__About this task__. Each entry, in full: reproduce it exactly.

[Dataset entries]
--------------------------------

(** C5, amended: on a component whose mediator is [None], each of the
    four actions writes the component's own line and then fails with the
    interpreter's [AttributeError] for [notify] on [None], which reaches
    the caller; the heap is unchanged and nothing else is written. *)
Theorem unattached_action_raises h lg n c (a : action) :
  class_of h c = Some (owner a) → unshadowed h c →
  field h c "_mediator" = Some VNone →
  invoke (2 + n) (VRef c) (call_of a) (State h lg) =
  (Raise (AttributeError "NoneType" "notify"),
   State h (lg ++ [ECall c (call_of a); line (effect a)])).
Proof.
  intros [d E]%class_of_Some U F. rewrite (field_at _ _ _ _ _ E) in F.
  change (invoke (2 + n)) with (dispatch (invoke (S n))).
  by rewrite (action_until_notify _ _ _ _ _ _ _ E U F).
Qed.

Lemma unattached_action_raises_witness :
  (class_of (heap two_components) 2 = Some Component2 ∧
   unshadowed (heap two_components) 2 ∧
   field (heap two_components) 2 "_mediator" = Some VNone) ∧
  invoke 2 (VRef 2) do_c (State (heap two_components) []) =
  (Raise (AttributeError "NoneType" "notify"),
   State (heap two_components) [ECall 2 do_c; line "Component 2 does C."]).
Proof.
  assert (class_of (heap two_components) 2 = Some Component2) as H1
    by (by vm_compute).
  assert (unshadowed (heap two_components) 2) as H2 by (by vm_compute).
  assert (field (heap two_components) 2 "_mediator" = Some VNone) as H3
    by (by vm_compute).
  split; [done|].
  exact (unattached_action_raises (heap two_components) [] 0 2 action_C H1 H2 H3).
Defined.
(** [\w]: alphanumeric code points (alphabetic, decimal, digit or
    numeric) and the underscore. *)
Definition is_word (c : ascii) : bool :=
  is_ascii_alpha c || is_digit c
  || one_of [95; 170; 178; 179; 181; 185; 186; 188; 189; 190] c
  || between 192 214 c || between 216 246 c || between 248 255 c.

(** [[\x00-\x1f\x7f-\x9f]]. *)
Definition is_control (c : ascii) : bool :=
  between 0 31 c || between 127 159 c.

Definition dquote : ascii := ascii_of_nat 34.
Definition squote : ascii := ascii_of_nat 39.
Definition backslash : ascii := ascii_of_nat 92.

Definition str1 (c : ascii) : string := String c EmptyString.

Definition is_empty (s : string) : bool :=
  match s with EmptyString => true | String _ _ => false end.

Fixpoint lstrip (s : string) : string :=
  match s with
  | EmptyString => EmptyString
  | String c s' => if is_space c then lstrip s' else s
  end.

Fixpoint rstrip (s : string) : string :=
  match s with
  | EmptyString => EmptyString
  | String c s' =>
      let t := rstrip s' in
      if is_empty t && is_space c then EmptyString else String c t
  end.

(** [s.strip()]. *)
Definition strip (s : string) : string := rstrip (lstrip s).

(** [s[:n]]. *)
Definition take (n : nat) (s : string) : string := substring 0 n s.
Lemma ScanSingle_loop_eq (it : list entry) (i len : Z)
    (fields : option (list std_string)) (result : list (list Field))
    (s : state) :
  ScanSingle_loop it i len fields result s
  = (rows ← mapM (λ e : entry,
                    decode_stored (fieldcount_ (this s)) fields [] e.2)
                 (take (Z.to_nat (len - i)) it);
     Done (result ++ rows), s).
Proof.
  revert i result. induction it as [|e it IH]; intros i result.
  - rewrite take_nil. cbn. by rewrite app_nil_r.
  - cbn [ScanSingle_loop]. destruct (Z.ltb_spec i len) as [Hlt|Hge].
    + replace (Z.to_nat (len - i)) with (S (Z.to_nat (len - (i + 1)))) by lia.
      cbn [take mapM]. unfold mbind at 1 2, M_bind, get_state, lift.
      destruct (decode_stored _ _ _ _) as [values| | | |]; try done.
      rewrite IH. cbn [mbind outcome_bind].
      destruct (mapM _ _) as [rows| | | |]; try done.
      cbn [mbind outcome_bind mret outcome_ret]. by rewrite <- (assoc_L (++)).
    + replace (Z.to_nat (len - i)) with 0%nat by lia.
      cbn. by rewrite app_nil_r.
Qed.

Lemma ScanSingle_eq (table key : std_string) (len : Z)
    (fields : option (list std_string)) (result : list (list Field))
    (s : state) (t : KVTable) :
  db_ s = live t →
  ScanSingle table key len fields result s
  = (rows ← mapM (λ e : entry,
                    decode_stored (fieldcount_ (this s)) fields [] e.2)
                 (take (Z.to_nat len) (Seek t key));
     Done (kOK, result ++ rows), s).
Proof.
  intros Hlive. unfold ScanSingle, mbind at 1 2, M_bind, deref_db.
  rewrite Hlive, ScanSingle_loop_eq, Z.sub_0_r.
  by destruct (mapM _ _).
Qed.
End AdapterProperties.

--------------------------------

__Answer space__.
(** C5, amended: on a component whose mediator is [None], each of the
    four actions writes the component's own line and then fails with the
    interpreter's [AttributeError] for [notify] on [None], which reaches
    the caller; the heap is unchanged and nothing else is written. *)
Theorem unattached_action_raises h lg n c (a : action) :
  class_of h c = Some (owner a) → unshadowed h c →
  field h c "_mediator" = Some VNone →
  invoke (2 + n) (VRef c) (call_of a) (State h lg) =
  (Raise (AttributeError "NoneType" "notify"),
   State h (lg ++ [ECall c (call_of a); line (effect a)])).
Proof.
  intros [d E]%class_of_Some U F. rewrite (field_at _ _ _ _ _ E) in F.
  change (invoke (2 + n)) with (dispatch (invoke (S n))).
  by rewrite (action_until_notify _ _ _ _ _ _ _ E U F).
Qed.

Lemma unattached_action_raises_witness :
  (class_of (heap two_components) 2 = Some Component2 ∧
   unshadowed (heap two_components) 2 ∧
   field (heap two_components) 2 "_mediator" = Some VNone) ∧
  invoke 2 (VRef 2) do_c (State (heap two_components) []) =
  (Raise (AttributeError "NoneType" "notify"),
   State (heap two_components) [ECall 2 do_c; line "Component 2 does C."]).
Proof.
  assert (class_of (heap two_components) 2 = Some Component2) as H1
    by (by vm_compute).
  assert (unshadowed (heap two_components) 2) as H2 by (by vm_compute).
  assert (field (heap two_components) 2 "_mediator" = Some VNone) as H3
    by (by vm_compute).
  split; [done|].
  exact (unattached_action_raises (heap two_components) [] 0 2 action_C H1 H2 H3).
Defined.
(** [\w]: alphanumeric code points (alphabetic, decimal, digit or
    numeric) and the underscore. *)
Definition is_word (c : ascii) : bool :=
  is_ascii_alpha c || is_digit c
  || one_of [95; 170; 178; 179; 181; 185; 186; 188; 189; 190] c
  || between 192 214 c || between 216 246 c || between 248 255 c.

(** [[\x00-\x1f\x7f-\x9f]]. *)
Definition is_control (c : ascii) : bool :=
  between 0 31 c || between 127 159 c.

Definition dquote : ascii := ascii_of_nat 34.
Definition squote : ascii := ascii_of_nat 39.
Definition backslash : ascii := ascii_of_nat 92.

Definition str1 (c : ascii) : string := String c EmptyString.

Definition is_empty (s : string) : bool :=
  match s with EmptyString => true | String _ _ => false end.

Fixpoint lstrip (s : string) : string :=
  match s with
  | EmptyString => EmptyString
  | String c s' => if is_space c then lstrip s' else s
  end.

Fixpoint rstrip (s : string) : string :=
  match s with
  | EmptyString => EmptyString
  | String c s' =>
      let t := rstrip s' in
      if is_empty t && is_space c then EmptyString else String c t
  end.

(** [s.strip()]. *)
Definition strip (s : string) : string := rstrip (lstrip s).

(** [s[:n]]. *)
Definition take (n : nat) (s : string) : string := substring 0 n s.
Lemma ScanSingle_loop_eq (it : list entry) (i len : Z)
    (fields : option (list std_string)) (result : list (list Field))
    (s : state) :
  ScanSingle_loop it i len fields result s
  = (rows ← mapM (λ e : entry,
                    decode_stored (fieldcount_ (this s)) fields [] e.2)
                 (take (Z.to_nat (len - i)) it);
     Done (result ++ rows), s).
Proof.
  revert i result. induction it as [|e it IH]; intros i result.
  - rewrite take_nil. cbn. by rewrite app_nil_r.
  - cbn [ScanSingle_loop]. destruct (Z.ltb_spec i len) as [Hlt|Hge].
    + replace (Z.to_nat (len - i)) with (S (Z.to_nat (len - (i + 1)))) by lia.
      cbn [take mapM]. unfold mbind at 1 2, M_bind, get_state, lift.
      destruct (decode_stored _ _ _ _) as [values| | | |]; try done.
      rewrite IH. cbn [mbind outcome_bind].
      destruct (mapM _ _) as [rows| | | |]; try done.
      cbn [mbind outcome_bind mret outcome_ret]. by rewrite <- (assoc_L (++)).
    + replace (Z.to_nat (len - i)) with 0%nat by lia.
      cbn. by rewrite app_nil_r.
Qed.

Lemma ScanSingle_eq (table key : std_string) (len : Z)
    (fields : option (list std_string)) (result : list (list Field))
    (s : state) (t : KVTable) :
  db_ s = live t →
  ScanSingle table key len fields result s
  = (rows ← mapM (λ e : entry,
                    decode_stored (fieldcount_ (this s)) fields [] e.2)
                 (take (Z.to_nat len) (Seek t key));
     Done (kOK, result ++ rows), s).
Proof.
  intros Hlive. unfold ScanSingle, mbind at 1 2, M_bind, deref_db.
  rewrite Hlive, ScanSingle_loop_eq, Z.sub_0_r.
  by destruct (mapM _ _).
Qed.
End AdapterProperties.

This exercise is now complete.